The Government also announced that the World Bank and the Inter-American Development Bank (IDB) committed credits for US$8.8 billion intended for both the public and private sectors, but He did not provide details on the disbursement schedule or how much of that amount will be net financing. (that is, how much will be left after the payments committed to those same organizations). Regarding the latter, a report from the SBS Group highlighted that, between November 2024 and December 2025, payments to international organizations (excluding the IMF) amount to around US$4.7bn.

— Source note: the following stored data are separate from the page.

Lemma shownDuration_intent h m :
  numeral h ->
  shownDuration h m = hoursAndMinutes h m <-> endsWithZero h = false \/ h = ["0"%char].
Proof.
  intros [Hh0 Hh]. unfold shownDuration, hoursAndMinutes. split.
  - destruct (endsWithZero h) eqn:Hz; [|auto]. intros Heq. right.
    apply (f_equal length) in Heq. pose proof (length_removelast h Hh0) as Hl.
    destruct (forallb _ h) eqn:Hall; rewrite ?length_app in Heq; simpl in Heq; [|lia].
    destruct h as [|c [|c' h]]; [done | | simpl in Heq, Hl; lia].
    cbn [forallb] in Hall. rewrite andb_true_r in Hall. apply Ascii.eqb_eq in Hall as <-. reflexivity.
  - intros [Hz | ->]; [|reflexivity]. rewrite Hz.
    destruct (forallb _ h) eqn:Hall; [|reflexivity].
    rewrite endsWithZero_zeros in Hz by assumption. discriminate.
Qed.

(** On a duration of the form [<h>h <m>m <s>s] the seconds are
    removed, and whenever the hours end in the digit 0 that digit and the
    unit [h] are removed with the space after them, so that what is left of
    the hours runs into the minutes. *)
Theorem formatDuration_hms h m s :
  numeral h -> numeral m -> numeral s ->
  formatDuration (string_of_list_ascii (hms h m s)) = string_of_list_ascii (shownDuration h m).
Proof. apply formatDuration_shownDuration. Qed.

(** C12. The text shown is the one the comments of the code describe
    (hours and minutes, the hours left out when they are zero) exactly when
    the hours do not end in the digit 0 or are the single digit 0: ten,
    twenty or a hundred hours are shown as minutes. *)
Theorem formatDuration_intent h m s :
  numeral h -> numeral m -> numeral s ->
  formatDuration (string_of_list_ascii (hms h m s)) = string_of_list_ascii (hoursAndMinutes h m)
  <-> endsWithZero h = false \/ h = ["0"%char].
Proof.
  intros Hh Hm Hs. rewrite formatDuration_shownDuration by assumption.
  rewrite <- (shownDuration_intent h m Hh). split; [apply string_of_list_ascii_inj | now intros ->].
Qed.

Lemma numeral_lit (s : string) :
  s <> EmptyString -> forallb isDigit (list_ascii_of_string s) = true ->
  numeral (list_ascii_of_string s).
Proof.
  intros Hs Hd. split; [destruct s; [done | discriminate]|].
  apply Forall_forall. intros c Hc. apply list_elem_of_In in Hc.
  now apply (proj1 (forallb_forall _ _) Hd).
Qed.

Lemma formatDuration_hms_witness :
  formatDuration "10h 5m 26s" = "15m"%string.
Proof.
  apply (formatDuration_hms (lit "10") (lit "5") (lit "26")); now apply numeral_lit.
Defined.

Lemma formatDuration_intent_witness :
  formatDuration "10h 5m 26s" = "10h 5m"%string <-> true = false \/ lit "10" = lit "0".
Proof.
  apply (formatDuration_intent (lit "10") (lit "5") (lit "26")); now apply numeral_lit.
Defined.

These signals triggered strong increases in Argentine assets: Sovereign bonds in dollars jumped and country risk broke 1,000 for the first time in five years. “The news of the repo (even without the final formal detail of the operation) and the financing of international organizations (although in our opinion the first factor weighs more), boosted Global bonds and the reduction of country risk to the lowest since 2019,” raised S.B.S..

image.png

Likewise, the BCRA maintained its currency buying streak. In the last week, it was done with US$329 millionwhich raised the accumulated balance in October to US$1,090 million. “A good liquidation of agriculture (also atypical at this time), together with the increase in private loans in dollars, drive a dynamic that few expected weeks ago. We remember that the reason behind this seems to be a market convinced that crawling peg (the exchange table) of 2% monthly of the A3500 exchange rate will remain, which drives both the aforementioned liquidations and the financing in dollarswith a rate in pesos that remains above the crawl,” said the aforementioned report.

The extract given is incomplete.